Brother: Ill have to tell you about my various misadventures last weekend
Sister: indeed
Brother: Including but not limited to getting broken down halfway to sf
Sister: that blows!
BrotherPuttputting along southnbound on the 5 at 30 mph on the shoulder for 200 miles
Pushing cars
Saving birds
Getting molested by truckers
Sister: nooooooo
BrotherBreaking down in east la @ 2 am next to a dimly lit mexican strip club, belching black smoke a backfiring the next 10 miles to my friends fiancees place while shouting IM GOING THE DISTANCE BABY
And then the rocky theme came on my ipod
And it was motherfucking gotterdammerung epic
Sister: you're so 1980s
Brother: Despite the shittiness of the day, I had a good time and was laughing basically the whole time, because this kind of shit happens all the time.

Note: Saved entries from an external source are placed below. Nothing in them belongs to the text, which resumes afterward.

Lemma utrans_page m root va va' : PGROUNDDOWN va = PGROUNDDOWN va' -> utrans m root va = utrans m root va'.
Proof.
  intros E. unfold utrans. rewrite (pte_of_page m root va va' E).
  replace (va' <? MAXVA) with (va <? MAXVA); [done|].
  pose proof (PGROUNDDOWN_bounds va) as [Hb1 Hb2]. pose proof (PGROUNDDOWN_bounds va') as [Hb3 _].
  change MAXVA with (2^38). apply eq_true_iff_eq. rewrite !Z.ltb_lt.
  Z.to_euclidean_division_equations. lia.
Qed.

Lemma utrans_aligned m root va : utrans m root va mod 4096 = 0.
Proof. unfold utrans. destruct (_ && _); [apply PTE2PA_aligned|done]. Qed.

Lemma walkaddr_run root own va h s :
  pt_inv (kmem s) root own -> walkaddr root va (World h s) = Ok (utrans (kmem s) root va) (World h s).
Proof.
  intros Hpt. unfold walkaddr, utrans. rewrite Z.leb_antisym. destruct (Z.ltb_spec va MAXVA) as [Hva|]; [|done].
  cbn [negb andb]. rewrite (bind_run _ _ _ _ _ (walk_false root va h s Hva)).
  unfold pte_of, lookupv. destruct (walkp (kmem s) 2 root va) as [a|] eqn:Hw; [|done].
  pose proof (walkp_pos s root own 2 root va a Hpt (le_n 2) (pt_root _ _ _ Hpt) Hw).
  cbn [default from_option id]. destruct (Z.eqb_spec a 0); [lia|]. unfold load_pte. rewrite gets_run.
  destruct (flag (ld64 (kmem s) a) PTE_V); [|done]. by destruct (flag (ld64 (kmem s) a) PTE_U).
Qed.

Lemma utrans_max m root va : utrans m root va <> 0 -> va < MAXVA.
Proof. unfold utrans. destruct (Z.ltb_spec va MAXVA); [done|]. simpl. done. Qed.

(** Every byte of the range is user-accessible and none lies in a table page. *)
Definition user_range m root own (va len : Z) : Prop := forall a, va <= a < va + len ->
  0 <= a /\ utrans m root a <> 0 /\ own !! utrans m root a = None.
(** Distinct virtual pages of the range are distinct physical pages. *)
Definition user_inj m root (va len : Z) : Prop := forall a b, va <= a < va + len -> va <= b < va + len ->
  utrans m root a = utrans m root b -> PGROUNDDOWN a = PGROUNDDOWN b.

Lemma user_range_sub m root own va len va' len' :
  va <= va' -> va' + len' <= va + len -> user_range m root own va len -> user_range m root own va' len'.
Proof. intros H1 H2 Hr a Ha. apply Hr. lia. Qed.

(** A store inside one user page keeps the translation. *)
Lemma store_keeps m root own d bs :
  pt_inv m root own -> own !! utrans m root d = None ->
  (d - PGROUNDDOWN d) + Z.of_nat (length bs) <= 4096 ->
  let m' := stn m (uaddr m root d) bs in
  pt_inv m' root own /\ same_off (utrans m root d) 4096 m m' /\ forall va, utrans m' root va = utrans m root va.
Proof.
  intros Hpt Hn Hlen m'. assert (same_off (utrans m root d) 4096 m m') as Hs.
  { intros x Hx. apply ld_stn_out. apply inb_false in Hx. unfold uaddr.
    pose proof (PGROUNDDOWN_bounds d) as [Hb _]. lia. }
  destruct (pt_same_off _ _ _ _ _ Hpt Hs (utrans_aligned m root d) Hn) as [Hpt' Hw].
  split_and!; [done|done|]. intros va. unfold utrans. by rewrite (proj2 (Hw va)).
Qed.

Lemma uaddr_disjoint m root va len a b :
  user_inj m root va len -> va <= a < va + len -> va <= b < va + len ->
  PGROUNDDOWN a <> PGROUNDDOWN b -> uaddr m root a <> uaddr m root b.
Proof.
  intros Hinj Ha Hb Hne E. unfold uaddr in E.
  pose proof (PGROUNDDOWN_bounds a) as [? _]. pose proof (PGROUNDDOWN_bounds b) as [? _].
  destruct (page_disjoint (utrans m root a) (utrans m root b)); try apply utrans_aligned; [|lia|lia].
  intros Et. apply Hne. by apply (Hinj a b).
Qed.

Lemma uaddr_same_page m root d i :
  0 <= i -> (d - PGROUNDDOWN d) + i < 4096 -> uaddr m root (d + i) = uaddr m root d + i.
Proof.
  intros Hi Hlt. pose proof (PGROUNDDOWN_bounds d) as [Hb _]. unfold uaddr.
  assert (PGROUNDDOWN (d + i) = PGROUNDDOWN d) as E by (apply PGROUNDDOWN_same; lia).
  rewrite (utrans_page m root (d + i) d E), E. lia.
Qed.

(** Bytes [src] stored at the translations of [d], [d+1], ... and nothing else. *)
Definition user_written m m' root (d : Z) (src : list Z) : Prop :=
  (forall i b, src !! i = Some b -> ld m' (uaddr m root (d + Z.of_nat i)) = u8 b) /\
  (forall x, (forall i, 0 <= i < Z.of_nat (length src) -> x <> uaddr m root (d + i)) -> ld m' x = ld m x).

Lemma user_written_app m m1 m2 root own d src1 src2 :
  (d - PGROUNDDOWN d) + Z.of_nat (length src1) <= 4096 ->
  (src2 = [] \/ PGROUNDDOWN d + 4096 = d + Z.of_nat (length src1)) ->
  user_inj m root d (Z.of_nat (length (src1 ++ src2))) ->
  user_range m root own d (Z.of_nat (length (src1 ++ src2))) ->
  m1 = stn m (uaddr m root d) src1 -> (forall va, utrans m1 root va = utrans m root va) ->
  user_written m1 m2 root (d + Z.of_nat (length src1)) src2 -> user_written m m2 root d (src1 ++ src2).
Proof.
  intros Hp Hend Hinj Hur Hm1 Htr [Hin Hout].
  assert (forall a, uaddr m1 root a = uaddr m root a) as Hua by (intros a; unfold uaddr; by rewrite Htr).
  rewrite length_app in Hinj. pose proof (PGROUNDDOWN_bounds d) as [Hb _]. split.
  - intros i b Hi. destruct (decide (i < length src1)%nat) as [Hlt|Hge].
    + rewrite lookup_app_l in Hi by done. rewrite Hout.
      * rewrite uaddr_same_page by lia. rewrite Hm1. by apply ld_stn_in.
      * intros j Hj. rewrite Hua. destruct Hend as [->|Hend]; [simpl in Hj; lia|].
        apply (uaddr_disjoint m root _ _ _ _ Hinj); [lia|lia|].
        rewrite (PGROUNDDOWN_same d (d + Z.of_nat i)) by lia.
        pose proof (PGROUNDDOWN_bounds (d + Z.of_nat (length src1) + j)) as [Hb' Ha'].
        pose proof (PGROUNDDOWN_bounds d) as [_ Ha]. Z.to_euclidean_division_equations. lia.
    + rewrite lookup_app_r in Hi by lia. specialize (Hin _ _ Hi). rewrite Hua in Hin. rewrite <- Hin. f_equal.
      f_equal. lia.
  - intros x Hx. rewrite length_app in Hx. rewrite Hout.
    + rewrite Hm1. apply ld_stn_out. intros Hr. apply (Hx (x - uaddr m root d)); [lia|].
      rewrite uaddr_same_page by lia. lia.
    + intros i Hi. rewrite Hua. rewrite <- Z.add_assoc. apply Hx. lia.
Qed.
(* ===== verification/Spinlock.v ===== *)
(** * kernel/spinlock.c: spinlocks and interrupt nesting

    [hart] is what a CPU's spinlock code touches: its [struct cpu] fields
    [noff] and [intena], the interrupt-enable bit of sstatus, and the lock
    table.  The functions are the source's, run by CPU [me].  Two results:
    the code implements the lock-set view ([Prelude.acquire], [release]) that
    the other components are written against, and, as a step relation in
    which the CPUs interleave at every access to a lock, it gives mutual
    exclusion. *)

From S2P Require Import Prelude.

Record spinlock : Type := Spinlock { locked : Z; lcpu : option nat }.

Record hart : Type := Hart {
  noff : Z;                          (* depth of push_off nesting *)
  intena : bool;                     (* were interrupts enabled before push_off? *)
  sie : bool;                        (* SSTATUS_SIE *)
  locks : gmap lockid spinlock
}.

Inductive sres : Type := SOk (s : hart) | SPanic (msg : string) | SSpin.

Definition get_lock (s : hart) (lk : lockid) : spinlock := default (Spinlock 0 None) (locks s !! lk).
Definition set_lock (lk : lockid) (l : spinlock) (s : hart) : hart :=
  Hart (noff s) (intena s) (sie s) (<[lk := l]> (locks s)).

Definition intr_get (s : hart) : bool := sie s.
Definition intr_off (s : hart) : hart := Hart (noff s) (intena s) false (locks s).
Definition intr_on (s : hart) : hart := Hart (noff s) (intena s) true (locks s).

(** [initlock]: a lock that nobody holds. *)
Definition initlock' (lk : lockid) (s : hart) : hart := set_lock lk (Spinlock 0 None) s.

Definition holding (me : nat) (lk : lockid) (s : hart) : bool :=
  let l := get_lock s lk in negb (locked l =? 0) && bool_decide (lcpu l = Some me).

Definition push_off (s : hart) : hart :=
  let old := intr_get s in
  let s := intr_off s in
  let s := if noff s =? 0 then Hart (noff s) old (sie s) (locks s) else s in
  Hart (noff s + 1) (intena s) (sie s) (locks s).

Definition pop_off (s : hart) : sres :=
  if intr_get s then SPanic "pop_off - interruptible" else
  if noff s <? 1 then SPanic "pop_off" else
  let s := Hart (noff s - 1) (intena s) (sie s) (locks s) in
  if (noff s =? 0) && intena s then SOk (intr_on s) else SOk s.

(** The test-and-set loop ends at once on a free lock and spins on one that
    another CPU holds. *)
Definition acquire_impl (me : nat) (lk : lockid) (s : hart) : sres :=
  let s := push_off s in
  if holding me lk s then SPanic "acquire" else
  if negb (locked (get_lock s lk) =? 0) then SSpin else
  let s := set_lock lk (Spinlock 1 (lcpu (get_lock s lk))) s in
  SOk (set_lock lk (Spinlock (locked (get_lock s lk)) (Some me)) s).

Definition release_impl (me : nat) (lk : lockid) (s : hart) : sres :=
  if negb (holding me lk s) then SPanic "release" else
  let s := set_lock lk (Spinlock (locked (get_lock s lk)) None) s in
  let s := set_lock lk (Spinlock 0 (lcpu (get_lock s lk))) s in
  pop_off s.

(** ** The lock-set view *)

Section lockset.
Context (me : nat).

(** CPU [me] holds exactly the locks in [h]; its interrupts are off while it
    holds any, and will be [intr0] again when it holds none. *)
Record view (intr0 : bool) (h : list lockid) (s : hart) : Prop := {
  view_nodup : NoDup h;
  view_noff : noff s = Z.of_nat (length h);
  view_lock : forall lk, lk ∈ h <-> locked (get_lock s lk) <> 0 /\ lcpu (get_lock s lk) = Some me;
  view_free : forall lk, locked (get_lock s lk) = 0 -> lcpu (get_lock s lk) = None;
  view_intr : match h with [] => sie s = intr0 | _ => sie s = false /\ intena s = intr0 end
}.

Lemma get_set_lock lk l s lk' :
  get_lock (set_lock lk l s) lk' = if decide (lk = lk') then l else get_lock s lk'.
Proof.
  unfold get_lock, set_lock. cbn [locks]. rewrite lookup_insert. by case_decide.
Qed.

Lemma get_lock_eta n i b s lk : get_lock (Hart n i b (locks s)) lk = get_lock s lk.
Proof. done. Qed.

Lemma holding_view intr0 h s lk : view intr0 h s -> holding me lk s = bool_decide (lk ∈ h).
Proof.
  intros Hv. unfold holding. apply eq_true_iff_eq.
  rewrite andb_true_iff, negb_true_iff, Z.eqb_neq, !bool_decide_eq_true, (view_lock _ _ _ Hv). done.
Qed.
(* ===== verification/Bio.v ===== *)
(** * kernel/bio.c: the buffer cache

    [NBUF] buffers and the list head are the nodes of a circular doubly
    linked list; a [struct buf *] is the index of its node, [HEAD] the list
    head.  The disk is a map from block numbers to contents; a request of
    [virtio_disk_rw] (kernel/virtio_disk.c) is its effect on that map, a whole
    block at a time, and [dtrace] records the writes, latest first. *)

From S2P Require Import Prelude Sleeplock.

Definition NBUF : nat := 30.
Definition BSIZE : Z := 1024.
Definition HEAD : nat := NBUF.

Record buf : Type := Buf {
  valid : bool;          (* has data been read from disk? *)
  dev : Z;
  blockno : Z;
  block : sleeplock;
  refcnt : Z;
  prev : nat;            (* LRU cache list *)
  next : nat;
  data : list Z
}.
Definition buf0 : buf := Buf false 0 0 (Sleeplock false 0) 0 0 0 [].

Record bst : Type := BSt {
  bufs : list buf;                  (* bcache.buf, then bcache.head *)
  disk : gmap Z (list Z);
  dtrace : list (Z * list Z);
  bpid : Z;                         (* myproc()->pid *)
  bwakes : list lockid
}.

Definition zeroes (n : Z) : list Z := replicate (Z.to_nat n) 0.
Definition getb (s : bst) (i : nat) : buf := default buf0 (bufs s !! i).
Definition updb (i : nat) (f : buf -> buf) (s : bst) : bst :=
  BSt (<[i := f (getb s i)]> (bufs s)) (disk s) (dtrace s) (bpid s) (bwakes s).
Definition disk_block (d : gmap Z (list Z)) (bn : Z) : list Z := default (zeroes BSIZE) (d !! bn).

Definition set_valid (v : bool) (b : buf) : buf :=
  Buf v (dev b) (blockno b) (block b) (refcnt b) (prev b) (next b) (data b).
Definition set_refcnt (r : Z) (b : buf) : buf :=
  Buf (valid b) (dev b) (blockno b) (block b) r (prev b) (next b) (data b).
Definition set_prev (p : nat) (b : buf) : buf :=
  Buf (valid b) (dev b) (blockno b) (block b) (refcnt b) p (next b) (data b).
Definition set_next (n : nat) (b : buf) : buf :=
  Buf (valid b) (dev b) (blockno b) (block b) (refcnt b) (prev b) n (data b).
Definition set_block (l : sleeplock) (b : buf) : buf :=
  Buf (valid b) (dev b) (blockno b) l (refcnt b) (prev b) (next b) (data b).
Definition set_data (d : list Z) (b : buf) : buf :=
  Buf (valid b) (dev b) (blockno b) (block b) (refcnt b) (prev b) (next b) d.

Definition bcache_lock : lockid := ("bcache"%string, 0).
Definition buf_lock (i : nat) : lockid := ("buffer"%string, Z.of_nat i).
Definition get_block (i : nat) (s : bst) : sleeplock := block (getb s i).
Definition put_block (i : nat) (l : sleeplock) (s : bst) : bst := updb i (set_block l) s.
Definition bwakeup (c : lockid) : M bst unit :=
  modify (fun s => BSt (bufs s) (disk s) (dtrace s) (bpid s) (c :: bwakes s)).

(** The assignments that put [b] right after the head. *)
Definition link_front (i : nat) : M bst unit :=
  modify (fun s => updb i (set_next (next (getb s HEAD))) s);;        (* b->next = bcache.head.next *)
  modify (updb i (set_prev HEAD));;                                   (* b->prev = &bcache.head *)
  modify (fun s => updb (next (getb s HEAD)) (set_prev i) s);;        (* bcache.head.next->prev = b *)
  modify (updb HEAD (set_next i)).                                    (* bcache.head.next = b *)

(** [initsleeplock], which touches no link, comes between the second and the
    third assignment in the source. *)
Fixpoint binit_loop (is_ : list nat) : M bst unit :=
  match is_ with
  | [] => mret tt
  | i :: is_ =>
      initsleeplock (buf_lock i) (put_block i);;
      link_front i;;
      binit_loop is_
  end.
Definition binit : M bst unit :=
  initlock bcache_lock;;
  modify (updb HEAD (set_prev HEAD));;
  modify (updb HEAD (set_next HEAD));;
  binit_loop (seq 0 NBUF).

(** The two scans of [bget], from node [b]; [NBUF] + 1 steps pass every node. *)
Fixpoint find_cached (fuel : nat) (s : bst) (dv bn : Z) (b : nat) : option nat :=
  match fuel with
  | O => None
  | S fuel => if decide (b = HEAD) then None
              else if (dev (getb s b) =? dv) && (blockno (getb s b) =? bn) then Some b
              else find_cached fuel s dv bn (next (getb s b))
  end.
Fixpoint find_unused (fuel : nat) (s : bst) (b : nat) : option nat :=
  match fuel with
  | O => None
  | S fuel => if decide (b = HEAD) then None
              else if refcnt (getb s b) =? 0 then Some b
              else find_unused fuel s (prev (getb s b))
  end.

Definition bget (dv bn : Z) : M bst nat :=
  acquire bcache_lock;;
  s ← gets id;
  match find_cached (S NBUF) s dv bn (next (getb s HEAD)) with
  | Some b =>
      modify (updb b (fun x => set_refcnt (u32 (refcnt x + 1)) x));;
      release bcache_lock;;
      acquiresleep (buf_lock b) (get_block b) (put_block b) (bpid s);;
      mret b
  | None =>
      match find_unused (S NBUF) s (prev (getb s HEAD)) with
      | Some b =>
          modify (updb b (fun x => Buf false dv bn (block x) 1 (prev x) (next x) (data x)));;
          release bcache_lock;;
          acquiresleep (buf_lock b) (get_block b) (put_block b) (bpid s);;
          mret b
      | None => panic "bget: no buffers"
      end
  end.

Definition virtio_disk_rw (b : nat) (write : bool) : M bst unit :=
  if write
  then modify (fun s => BSt (bufs s) (<[blockno (getb s b) := data (getb s b)]> (disk s))
                            ((blockno (getb s b), data (getb s b)) :: dtrace s) (bpid s) (bwakes s))
  else modify (fun s => updb b (set_data (disk_block (disk s) (blockno (getb s b)))) s).

Definition bread (dv bn : Z) : M bst nat :=
  b ← bget dv bn;
  s ← gets id;
  when (negb (valid (getb s b)))
    (virtio_disk_rw b false;;
     modify (updb b (set_valid true)));;
  mret b.

Definition bwrite (b : nat) : M bst unit :=
  pid ← gets bpid;
  ok ← holdingsleep (buf_lock b) (get_block b) pid;
  if negb ok then panic "bwrite" else virtio_disk_rw b true.

Definition brelse (b : nat) : M bst unit :=
  pid ← gets bpid;
  ok ← holdingsleep (buf_lock b) (get_block b) pid;
  if negb ok then panic "brelse" else
  releasesleep (buf_lock b) (put_block b) bwakeup;;
  acquire bcache_lock;;
  modify (updb b (fun x => set_refcnt (u32 (refcnt x - 1)) x));;
  s ← gets id;
  when (refcnt (getb s b) =? 0)
    (modify (fun s => updb (next (getb s b)) (set_prev (prev (getb s b))) s);;
     modify (fun s => updb (prev (getb s b)) (set_next (next (getb s b))) s);;
     link_front b);;
  release bcache_lock.

Definition bpin (b : nat) : M bst unit :=
  acquire bcache_lock;;
  modify (updb b (fun x => set_refcnt (u32 (refcnt x + 1)) x));;
  release bcache_lock.
Definition bunpin (b : nat) : M bst unit :=
  acquire bcache_lock;;
  modify (updb b (fun x => set_refcnt (u32 (refcnt x - 1)) x));;
  release bcache_lock.
(* ===== verification/BioSpec.v ===== *)
(** * What the buffer cache promises

    [BlockCache] is the interface the log and the file system are written and
    proved against: an abstract cache is a map [pins] from the numbers of the
    blocks in use to their reference count, contents and lock, and a disk.
    The buffer cache of [Bio] implements it ([bio_cache]): each block in use
    is held by exactly one buffer, whatever the LRU list does. *)

From S2P Require Import Prelude Sleeplock Bio.

Record pin : Type := Pin { pcnt : Z; pdat : list Z; plock : bool }.
Record abs : Type := Abs { pins : gmap Z pin; adisk : gmap Z (list Z); atrace : list (Z * list Z) }.

Definition set_pin (bn : Z) (p : pin) (a : abs) : abs := Abs (<[bn := p]> (pins a)) (adisk a) (atrace a).
Definition del_pin (bn : Z) (a : abs) : abs := Abs (delete bn (pins a)) (adisk a) (atrace a).
(** Drop one reference: the last one lets the buffer be recycled. *)
Definition unref (bn : Z) (p : pin) (a : abs) : abs :=
  if pcnt p =? 1 then del_pin bn a else set_pin bn (Pin (pcnt p - 1) (pdat p) (plock p)) a.

Definition ROOTDEV : Z := 1.

(** Operations of a block cache over states [S] with buffer handles [H]. *)
Class BlockOps (S H : Type) : Type := {
  b_read : Z -> Z -> M S H;                     (* bread(dev, blockno) *)
  b_write : H -> M S unit;                      (* bwrite *)
  b_relse : H -> M S unit;                      (* brelse *)
  b_pin : H -> M S unit;
  b_unpin : H -> M S unit;
  b_data : S -> H -> list Z;                    (* b->data *)
  b_blockno : S -> H -> Z;                      (* b->blockno *)
  b_setdata : H -> (list Z -> list Z) -> S -> S  (* stores into b->data *)
}.

(** The spinlocks a cache takes and releases inside its operations. *)
Definition cache_free (h : list lockid) : Prop := (bcache_lock ∉ h) /\ forall i, buf_lock i ∉ h.

Class BlockCache (S H : Type) {O : BlockOps S H} : Type := {
  rep : S -> abs -> Prop;
  handle : S -> Z -> H;
  (** [handle s bn] is the buffer of block [bn] while it is in use. *)
  rep_data : forall s a bn p, rep s a -> pins a !! bn = Some p ->
    b_data s (handle s bn) = pdat p /\ b_blockno s (handle s bn) = bn;
  rep_setdata : forall s a bn p f, rep s a -> pins a !! bn = Some p -> plock p = true ->
    let s' := b_setdata (handle s bn) f s in
    rep s' (set_pin bn (Pin (pcnt p) (f (pdat p)) true) a) /\ forall bn', handle s' bn' = handle s bn';
  rep_read : forall s a bn h, rep s a -> cache_free h ->
    match pins a !! bn with
    | Some p => plock p = false /\ pcnt p + 1 < 2^32
    | None => (size (pins a) < NBUF)%nat
    end ->
    exists s', b_read ROOTDEV bn (World h s) = Ok (handle s' bn) (World h s') /\
      rep s' (set_pin bn (match pins a !! bn with
                          | Some p => Pin (pcnt p + 1) (pdat p) true
                          | None => Pin 1 (disk_block (adisk a) bn) true
                          end) a) /\
      forall bn', is_Some (pins a !! bn') -> handle s' bn' = handle s bn';
  rep_write : forall s a bn p h, rep s a -> cache_free h -> pins a !! bn = Some p -> plock p = true ->
    exists s', b_write (handle s bn) (World h s) = Ok tt (World h s') /\
      rep s' (Abs (pins a) (<[bn := pdat p]> (adisk a)) ((bn, pdat p) :: atrace a)) /\
      forall bn', handle s' bn' = handle s bn';
  rep_relse : forall s a bn p h, rep s a -> cache_free h -> pins a !! bn = Some p -> plock p = true ->
    (pcnt p = 1 -> pdat p = disk_block (adisk a) bn) ->
    exists s', b_relse (handle s bn) (World h s) = Ok tt (World h s') /\
      rep s' (unref bn (Pin (pcnt p) (pdat p) false) a) /\ forall bn', handle s' bn' = handle s bn';
  rep_pin : forall s a bn p h, rep s a -> cache_free h -> pins a !! bn = Some p -> pcnt p + 1 < 2^32 ->
    exists s', b_pin (handle s bn) (World h s) = Ok tt (World h s') /\
      rep s' (set_pin bn (Pin (pcnt p + 1) (pdat p) (plock p)) a) /\ forall bn', handle s' bn' = handle s bn';
  rep_unpin : forall s a bn p h, rep s a -> cache_free h -> pins a !! bn = Some p -> 1 < pcnt p ->
    exists s', b_unpin (handle s bn) (World h s) = Ok tt (World h s') /\
      rep s' (set_pin bn (Pin (pcnt p - 1) (pdat p) (plock p)) a) /\ forall bn', handle s' bn' = handle s bn'
}.

#[export] Instance bio_ops : BlockOps bst nat := {
  b_read := bread; b_write := bwrite; b_relse := brelse; b_pin := bpin; b_unpin := bunpin;
  b_data := fun s i => data (getb s i);
  b_blockno := fun s i => blockno (getb s i);
  b_setdata := fun i f s => updb i (fun b => set_data (f (data b)) b) s
}.

(** ** Circular doubly linked lists *)

Section links.
Implicit Types (nx pv : nat -> nat) (l : list nat).

Definition fupd (f : nat -> nat) (a v : nat) : nat -> nat := fun x => if decide (x = a) then v else f x.

(** The nodes [l] lie between [p] and [q]. *)
Fixpoint seg nx pv (p : nat) l (q : nat) : Prop :=
  match l with
  | [] => nx p = q /\ pv q = p
  | x :: l => nx p = x /\ pv x = p /\ seg nx pv x l q
  end.

Lemma seg_app nx pv p l1 x l2 q : seg nx pv p (l1 ++ x :: l2) q <-> seg nx pv p l1 x /\ seg nx pv x l2 q.
Proof. revert p. induction l1 as [|y l1 IH]; intros p; simpl; [tauto|]. rewrite IH. tauto. Qed.

Lemma seg_ext nx pv nx' pv' p l q :
  (forall x, x ∈ p :: l -> nx' x = nx x) -> (forall x, x ∈ q :: l -> pv' x = pv x) ->
  seg nx pv p l q -> seg nx' pv' p l q.
Proof.
  revert p. induction l as [|y l IH]; intros p Hn Hp; simpl.
  - rewrite Hn, Hp by set_solver. done.
  - rewrite Hn, Hp by set_solver. intros (? & ? & Hs). split_and!; [done..|]. apply IH; [set_solver|set_solver|done].
Qed.

Lemma seg_last nx pv p l q : seg nx pv p l q -> pv q ∈ p :: l.
Proof. revert p. induction l as [|x l IH]; intros p; simpl; [intros [_ ->]; set_solver|]. intros (_ & _ & Hs). set_solver. Qed.
Lemma seg_first nx pv p l q : seg nx pv p l q -> nx p ∈ q :: l.
Proof. destruct l; simpl; [intros [-> _]|intros (-> & _)]; set_solver. Qed.

Lemma fupd_eq f a v : fupd f a v a = v.
Proof. unfold fupd. by rewrite decide_True. Qed.
Lemma fupd_ne f a v x : x <> a -> fupd f a v x = f x.
Proof. intros. unfold fupd. by rewrite decide_False. Qed.
Lemma not_elem_ne (x a : nat) l : (a ∉ l) -> x ∈ l -> x <> a.
Proof. by intros Ha Hx ->. Qed.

Hence: Life and times of the dunk
And the sequel: Life and times 2: slam dunk
Sister: there tends to be true hilarity once one crosses the shitty line into the realm of the absurd
Brother: True, but if i werent absurdly good looking, that would be unhilariously shitty
Sister: if you were absurdly good looking, someone would've been filming and paying you millions...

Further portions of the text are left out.